### Supplied data ###
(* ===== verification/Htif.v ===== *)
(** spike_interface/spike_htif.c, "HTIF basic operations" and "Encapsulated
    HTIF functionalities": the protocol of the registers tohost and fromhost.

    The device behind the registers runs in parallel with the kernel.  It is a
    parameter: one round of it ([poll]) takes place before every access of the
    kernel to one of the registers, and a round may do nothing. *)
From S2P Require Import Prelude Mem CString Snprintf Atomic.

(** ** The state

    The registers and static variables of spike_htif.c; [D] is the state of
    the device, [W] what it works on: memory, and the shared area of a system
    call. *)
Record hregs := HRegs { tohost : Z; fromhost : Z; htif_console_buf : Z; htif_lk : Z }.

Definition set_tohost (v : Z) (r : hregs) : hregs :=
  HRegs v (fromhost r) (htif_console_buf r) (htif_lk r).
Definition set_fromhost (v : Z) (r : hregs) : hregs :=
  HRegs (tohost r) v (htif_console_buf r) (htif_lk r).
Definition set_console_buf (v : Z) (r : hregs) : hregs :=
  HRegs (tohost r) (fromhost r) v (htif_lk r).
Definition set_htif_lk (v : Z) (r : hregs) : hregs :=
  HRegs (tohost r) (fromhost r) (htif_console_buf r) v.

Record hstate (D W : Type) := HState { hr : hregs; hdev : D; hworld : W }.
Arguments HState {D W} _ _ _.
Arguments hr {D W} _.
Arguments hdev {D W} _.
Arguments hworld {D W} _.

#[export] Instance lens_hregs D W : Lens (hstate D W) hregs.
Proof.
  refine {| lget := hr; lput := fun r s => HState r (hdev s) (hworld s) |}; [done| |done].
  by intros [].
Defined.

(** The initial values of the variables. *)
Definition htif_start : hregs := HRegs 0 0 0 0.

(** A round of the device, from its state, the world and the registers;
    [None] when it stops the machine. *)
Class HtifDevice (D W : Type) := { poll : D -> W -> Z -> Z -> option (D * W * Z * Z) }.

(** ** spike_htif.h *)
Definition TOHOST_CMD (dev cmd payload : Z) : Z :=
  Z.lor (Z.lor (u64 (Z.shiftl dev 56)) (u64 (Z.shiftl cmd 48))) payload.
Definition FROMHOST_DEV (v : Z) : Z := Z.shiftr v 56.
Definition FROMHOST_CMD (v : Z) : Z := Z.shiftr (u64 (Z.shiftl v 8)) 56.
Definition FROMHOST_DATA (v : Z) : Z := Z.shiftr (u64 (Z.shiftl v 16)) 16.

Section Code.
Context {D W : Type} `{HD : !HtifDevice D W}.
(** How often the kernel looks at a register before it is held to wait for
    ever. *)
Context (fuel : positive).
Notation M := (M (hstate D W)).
###
### Supplied data ###
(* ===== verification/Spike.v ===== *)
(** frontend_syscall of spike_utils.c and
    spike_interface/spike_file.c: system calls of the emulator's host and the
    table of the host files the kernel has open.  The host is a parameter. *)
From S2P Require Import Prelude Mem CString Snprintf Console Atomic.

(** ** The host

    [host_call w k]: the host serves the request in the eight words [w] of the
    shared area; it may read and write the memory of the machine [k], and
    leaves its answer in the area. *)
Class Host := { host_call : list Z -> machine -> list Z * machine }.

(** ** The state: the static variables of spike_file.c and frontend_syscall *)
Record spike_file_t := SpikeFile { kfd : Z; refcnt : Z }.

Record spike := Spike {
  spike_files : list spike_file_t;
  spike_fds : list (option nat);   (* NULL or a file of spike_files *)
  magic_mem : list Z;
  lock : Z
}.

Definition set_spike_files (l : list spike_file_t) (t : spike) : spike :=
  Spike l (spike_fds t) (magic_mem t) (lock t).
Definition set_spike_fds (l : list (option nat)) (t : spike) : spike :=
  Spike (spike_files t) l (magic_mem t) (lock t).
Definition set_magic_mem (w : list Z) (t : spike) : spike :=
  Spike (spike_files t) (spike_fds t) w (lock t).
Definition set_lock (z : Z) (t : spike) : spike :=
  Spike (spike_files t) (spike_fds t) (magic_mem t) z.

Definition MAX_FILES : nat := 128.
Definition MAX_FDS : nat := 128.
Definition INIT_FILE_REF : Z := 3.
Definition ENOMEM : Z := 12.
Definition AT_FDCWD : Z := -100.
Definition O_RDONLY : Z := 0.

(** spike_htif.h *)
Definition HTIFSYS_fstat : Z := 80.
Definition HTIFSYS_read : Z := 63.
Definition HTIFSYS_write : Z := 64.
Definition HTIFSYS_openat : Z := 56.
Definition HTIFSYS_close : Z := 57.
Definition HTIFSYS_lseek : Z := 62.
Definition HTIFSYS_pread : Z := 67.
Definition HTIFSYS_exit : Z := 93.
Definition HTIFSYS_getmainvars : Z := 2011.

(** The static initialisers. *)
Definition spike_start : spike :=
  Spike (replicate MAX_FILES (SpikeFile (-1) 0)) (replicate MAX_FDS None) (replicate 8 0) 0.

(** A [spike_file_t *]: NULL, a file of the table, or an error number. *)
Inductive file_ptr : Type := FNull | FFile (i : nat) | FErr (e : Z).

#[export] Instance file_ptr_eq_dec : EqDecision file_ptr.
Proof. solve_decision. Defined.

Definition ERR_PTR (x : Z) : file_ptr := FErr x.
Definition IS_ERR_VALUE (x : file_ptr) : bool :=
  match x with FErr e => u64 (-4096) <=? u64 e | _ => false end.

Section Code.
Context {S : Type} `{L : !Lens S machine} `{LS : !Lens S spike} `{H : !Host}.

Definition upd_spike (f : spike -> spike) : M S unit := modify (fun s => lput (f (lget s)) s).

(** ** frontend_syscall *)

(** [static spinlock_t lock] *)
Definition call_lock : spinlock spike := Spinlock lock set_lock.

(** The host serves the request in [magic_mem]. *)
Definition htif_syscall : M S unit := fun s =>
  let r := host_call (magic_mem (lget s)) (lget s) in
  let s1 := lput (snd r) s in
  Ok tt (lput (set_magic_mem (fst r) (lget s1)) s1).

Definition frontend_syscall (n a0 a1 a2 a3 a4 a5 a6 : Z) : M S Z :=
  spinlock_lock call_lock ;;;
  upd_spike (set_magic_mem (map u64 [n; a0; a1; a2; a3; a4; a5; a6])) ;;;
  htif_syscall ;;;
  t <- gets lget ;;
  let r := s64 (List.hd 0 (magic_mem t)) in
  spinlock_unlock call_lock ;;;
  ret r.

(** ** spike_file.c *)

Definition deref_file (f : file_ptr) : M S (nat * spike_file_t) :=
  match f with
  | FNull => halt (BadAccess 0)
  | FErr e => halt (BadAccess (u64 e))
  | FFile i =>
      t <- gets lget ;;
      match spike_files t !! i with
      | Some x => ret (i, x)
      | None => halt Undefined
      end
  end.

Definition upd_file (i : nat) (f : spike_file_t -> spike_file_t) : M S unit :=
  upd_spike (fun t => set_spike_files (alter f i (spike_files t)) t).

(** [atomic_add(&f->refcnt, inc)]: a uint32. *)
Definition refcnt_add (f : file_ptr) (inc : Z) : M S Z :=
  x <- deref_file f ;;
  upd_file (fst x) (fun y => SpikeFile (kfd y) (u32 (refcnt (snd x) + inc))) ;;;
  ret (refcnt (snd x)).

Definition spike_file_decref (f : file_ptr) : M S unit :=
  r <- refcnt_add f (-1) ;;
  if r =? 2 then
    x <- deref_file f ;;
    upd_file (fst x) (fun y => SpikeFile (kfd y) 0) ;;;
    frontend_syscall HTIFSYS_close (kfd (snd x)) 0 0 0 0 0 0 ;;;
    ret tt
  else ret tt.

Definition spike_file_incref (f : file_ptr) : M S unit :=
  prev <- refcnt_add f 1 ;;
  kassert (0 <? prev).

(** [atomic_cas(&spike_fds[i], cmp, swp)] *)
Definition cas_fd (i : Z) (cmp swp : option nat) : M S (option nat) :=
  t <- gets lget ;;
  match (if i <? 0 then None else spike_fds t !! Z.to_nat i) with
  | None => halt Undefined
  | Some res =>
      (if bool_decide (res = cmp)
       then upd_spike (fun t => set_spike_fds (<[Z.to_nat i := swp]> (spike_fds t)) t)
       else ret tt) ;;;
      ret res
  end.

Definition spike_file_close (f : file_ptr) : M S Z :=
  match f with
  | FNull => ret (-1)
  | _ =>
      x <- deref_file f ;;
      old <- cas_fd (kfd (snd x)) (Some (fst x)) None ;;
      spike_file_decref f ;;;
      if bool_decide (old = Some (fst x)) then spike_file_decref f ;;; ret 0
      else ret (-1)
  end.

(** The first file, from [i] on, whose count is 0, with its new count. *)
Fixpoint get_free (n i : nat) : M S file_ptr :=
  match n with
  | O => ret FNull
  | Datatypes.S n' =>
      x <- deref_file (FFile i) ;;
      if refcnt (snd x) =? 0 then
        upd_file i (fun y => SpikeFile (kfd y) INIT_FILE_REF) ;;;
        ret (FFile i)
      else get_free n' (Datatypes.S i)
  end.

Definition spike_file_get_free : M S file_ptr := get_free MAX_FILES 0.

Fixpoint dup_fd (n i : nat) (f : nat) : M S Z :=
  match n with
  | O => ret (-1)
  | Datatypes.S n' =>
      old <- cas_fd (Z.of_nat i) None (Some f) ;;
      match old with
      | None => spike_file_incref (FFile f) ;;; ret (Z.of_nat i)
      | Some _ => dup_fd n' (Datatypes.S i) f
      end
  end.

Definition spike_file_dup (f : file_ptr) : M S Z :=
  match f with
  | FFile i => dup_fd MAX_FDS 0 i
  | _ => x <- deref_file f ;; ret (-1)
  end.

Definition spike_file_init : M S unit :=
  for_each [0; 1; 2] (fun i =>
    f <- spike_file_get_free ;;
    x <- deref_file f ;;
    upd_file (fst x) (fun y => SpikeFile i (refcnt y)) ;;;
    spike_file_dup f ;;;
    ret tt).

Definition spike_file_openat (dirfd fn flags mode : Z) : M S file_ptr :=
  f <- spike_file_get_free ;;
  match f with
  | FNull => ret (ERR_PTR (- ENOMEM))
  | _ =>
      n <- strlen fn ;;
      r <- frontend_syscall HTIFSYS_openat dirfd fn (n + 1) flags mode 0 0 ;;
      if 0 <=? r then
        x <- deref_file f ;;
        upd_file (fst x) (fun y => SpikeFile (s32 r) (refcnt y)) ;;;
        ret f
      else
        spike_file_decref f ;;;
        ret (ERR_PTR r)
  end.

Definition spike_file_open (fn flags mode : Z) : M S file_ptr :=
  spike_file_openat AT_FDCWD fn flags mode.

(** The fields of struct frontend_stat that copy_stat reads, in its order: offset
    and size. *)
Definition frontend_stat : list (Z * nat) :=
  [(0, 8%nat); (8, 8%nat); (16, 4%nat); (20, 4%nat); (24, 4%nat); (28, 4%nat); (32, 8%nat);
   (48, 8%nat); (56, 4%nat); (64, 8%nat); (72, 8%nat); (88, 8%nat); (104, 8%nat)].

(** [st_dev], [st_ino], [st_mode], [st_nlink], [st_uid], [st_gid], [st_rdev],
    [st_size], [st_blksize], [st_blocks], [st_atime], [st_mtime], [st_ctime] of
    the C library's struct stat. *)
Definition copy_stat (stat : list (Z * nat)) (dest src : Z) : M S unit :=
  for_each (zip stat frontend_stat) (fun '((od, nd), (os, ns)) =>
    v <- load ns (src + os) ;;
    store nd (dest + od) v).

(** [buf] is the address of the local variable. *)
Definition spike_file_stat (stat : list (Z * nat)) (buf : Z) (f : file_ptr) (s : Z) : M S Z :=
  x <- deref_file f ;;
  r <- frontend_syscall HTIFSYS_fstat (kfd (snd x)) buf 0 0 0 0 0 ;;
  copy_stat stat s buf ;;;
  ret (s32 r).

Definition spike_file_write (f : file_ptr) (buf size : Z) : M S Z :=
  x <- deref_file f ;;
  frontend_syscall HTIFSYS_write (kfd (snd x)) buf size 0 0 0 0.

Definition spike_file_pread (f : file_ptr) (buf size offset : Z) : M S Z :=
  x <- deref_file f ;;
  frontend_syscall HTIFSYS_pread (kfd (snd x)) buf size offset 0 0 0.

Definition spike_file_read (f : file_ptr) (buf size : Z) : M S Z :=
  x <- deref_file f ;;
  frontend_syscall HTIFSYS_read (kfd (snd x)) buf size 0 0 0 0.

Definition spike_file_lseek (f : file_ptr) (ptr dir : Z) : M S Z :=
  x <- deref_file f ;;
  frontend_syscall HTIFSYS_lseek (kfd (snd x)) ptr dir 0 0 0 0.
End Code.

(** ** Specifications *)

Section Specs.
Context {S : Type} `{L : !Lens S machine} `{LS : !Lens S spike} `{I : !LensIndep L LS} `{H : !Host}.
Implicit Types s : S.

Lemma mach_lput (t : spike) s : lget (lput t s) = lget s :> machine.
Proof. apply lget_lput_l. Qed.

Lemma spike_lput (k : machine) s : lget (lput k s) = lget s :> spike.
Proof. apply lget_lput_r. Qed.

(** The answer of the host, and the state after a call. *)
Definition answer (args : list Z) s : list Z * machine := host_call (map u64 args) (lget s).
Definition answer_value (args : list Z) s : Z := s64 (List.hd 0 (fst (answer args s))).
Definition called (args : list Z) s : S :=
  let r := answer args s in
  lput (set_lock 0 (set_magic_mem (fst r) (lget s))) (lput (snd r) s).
###
### Supplied data ###
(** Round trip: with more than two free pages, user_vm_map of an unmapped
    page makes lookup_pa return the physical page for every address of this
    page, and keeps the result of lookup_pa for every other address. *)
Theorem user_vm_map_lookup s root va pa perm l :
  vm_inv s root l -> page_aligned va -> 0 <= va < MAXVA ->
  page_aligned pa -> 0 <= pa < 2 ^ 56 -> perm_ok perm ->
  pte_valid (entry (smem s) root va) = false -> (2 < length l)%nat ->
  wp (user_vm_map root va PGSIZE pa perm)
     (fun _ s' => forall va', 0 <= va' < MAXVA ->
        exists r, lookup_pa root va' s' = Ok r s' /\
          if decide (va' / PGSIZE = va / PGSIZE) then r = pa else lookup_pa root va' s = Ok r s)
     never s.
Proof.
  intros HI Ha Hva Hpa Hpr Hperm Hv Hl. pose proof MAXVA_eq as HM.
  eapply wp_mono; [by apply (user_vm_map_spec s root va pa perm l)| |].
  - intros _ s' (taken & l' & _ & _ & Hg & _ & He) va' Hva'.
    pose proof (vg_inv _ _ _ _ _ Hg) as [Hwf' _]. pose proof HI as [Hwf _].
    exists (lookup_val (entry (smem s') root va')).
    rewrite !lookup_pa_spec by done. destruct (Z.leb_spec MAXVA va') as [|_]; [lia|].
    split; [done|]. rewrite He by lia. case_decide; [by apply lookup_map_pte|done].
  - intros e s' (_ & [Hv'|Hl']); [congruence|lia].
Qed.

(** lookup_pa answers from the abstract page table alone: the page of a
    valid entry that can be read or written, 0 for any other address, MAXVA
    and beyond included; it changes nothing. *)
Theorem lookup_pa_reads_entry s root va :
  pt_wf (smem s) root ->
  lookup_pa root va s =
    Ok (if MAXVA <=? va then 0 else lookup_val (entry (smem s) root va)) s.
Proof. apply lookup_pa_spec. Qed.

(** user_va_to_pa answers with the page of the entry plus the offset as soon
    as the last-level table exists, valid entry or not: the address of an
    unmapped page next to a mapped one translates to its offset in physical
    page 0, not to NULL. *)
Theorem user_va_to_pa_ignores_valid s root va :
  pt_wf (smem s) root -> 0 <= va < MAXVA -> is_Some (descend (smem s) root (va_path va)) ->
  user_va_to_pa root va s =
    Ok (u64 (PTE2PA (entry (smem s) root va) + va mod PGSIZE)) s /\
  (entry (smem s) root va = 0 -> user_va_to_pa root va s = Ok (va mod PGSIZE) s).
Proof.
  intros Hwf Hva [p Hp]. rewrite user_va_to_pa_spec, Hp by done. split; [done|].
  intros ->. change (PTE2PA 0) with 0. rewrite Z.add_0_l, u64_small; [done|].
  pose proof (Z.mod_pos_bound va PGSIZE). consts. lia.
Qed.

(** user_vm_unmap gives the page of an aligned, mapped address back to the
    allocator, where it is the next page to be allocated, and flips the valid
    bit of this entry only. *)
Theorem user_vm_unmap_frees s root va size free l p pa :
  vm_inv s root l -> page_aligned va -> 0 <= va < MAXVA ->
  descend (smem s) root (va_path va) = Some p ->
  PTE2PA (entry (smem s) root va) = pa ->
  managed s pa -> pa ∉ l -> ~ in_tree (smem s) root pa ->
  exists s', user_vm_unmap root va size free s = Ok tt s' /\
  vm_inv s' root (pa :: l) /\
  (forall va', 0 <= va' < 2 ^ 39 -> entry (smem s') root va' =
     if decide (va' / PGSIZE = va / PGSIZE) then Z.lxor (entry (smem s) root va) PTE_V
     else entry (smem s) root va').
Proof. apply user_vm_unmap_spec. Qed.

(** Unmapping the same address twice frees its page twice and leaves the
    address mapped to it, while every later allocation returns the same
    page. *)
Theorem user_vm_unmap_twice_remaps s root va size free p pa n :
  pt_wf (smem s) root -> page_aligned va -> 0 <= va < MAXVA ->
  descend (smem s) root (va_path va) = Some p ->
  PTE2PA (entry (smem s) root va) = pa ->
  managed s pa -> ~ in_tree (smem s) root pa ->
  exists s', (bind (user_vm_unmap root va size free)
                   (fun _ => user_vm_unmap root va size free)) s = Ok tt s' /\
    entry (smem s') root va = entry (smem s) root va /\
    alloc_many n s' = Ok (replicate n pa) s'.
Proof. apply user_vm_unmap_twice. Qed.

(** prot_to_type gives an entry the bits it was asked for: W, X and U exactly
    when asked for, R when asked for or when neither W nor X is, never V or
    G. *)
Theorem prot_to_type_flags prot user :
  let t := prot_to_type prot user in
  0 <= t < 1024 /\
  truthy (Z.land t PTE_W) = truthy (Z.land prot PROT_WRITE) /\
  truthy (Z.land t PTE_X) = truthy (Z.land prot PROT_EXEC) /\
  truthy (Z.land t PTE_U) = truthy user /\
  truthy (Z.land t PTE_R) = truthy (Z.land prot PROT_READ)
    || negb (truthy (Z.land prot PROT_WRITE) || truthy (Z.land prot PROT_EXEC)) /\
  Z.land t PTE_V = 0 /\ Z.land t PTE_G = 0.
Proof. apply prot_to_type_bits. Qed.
###
Nothing but the lines above from the one containing "(* ===== verification/Htif.v ===== *)" through the one containing "HRegs v (fromhost" should appear in the answer, each repeated exactly.

Solved exercise:
(* ===== verification/Htif.v ===== *)
(** spike_interface/spike_htif.c, "HTIF basic operations" and "Encapsulated
    HTIF functionalities": the protocol of the registers tohost and fromhost.

    The device behind the registers runs in parallel with the kernel.  It is a
    parameter: one round of it ([poll]) takes place before every access of the
    kernel to one of the registers, and a round may do nothing. *)
From S2P Require Import Prelude Mem CString Snprintf Atomic.

(** ** The state

    The registers and static variables of spike_htif.c; [D] is the state of
    the device, [W] what it works on: memory, and the shared area of a system
    call. *)
Record hregs := HRegs { tohost : Z; fromhost : Z; htif_console_buf : Z; htif_lk : Z }.

Definition set_tohost (v : Z) (r : hregs) : hregs :=
  HRegs v (fromhost r) (htif_console_buf r) (htif_lk r).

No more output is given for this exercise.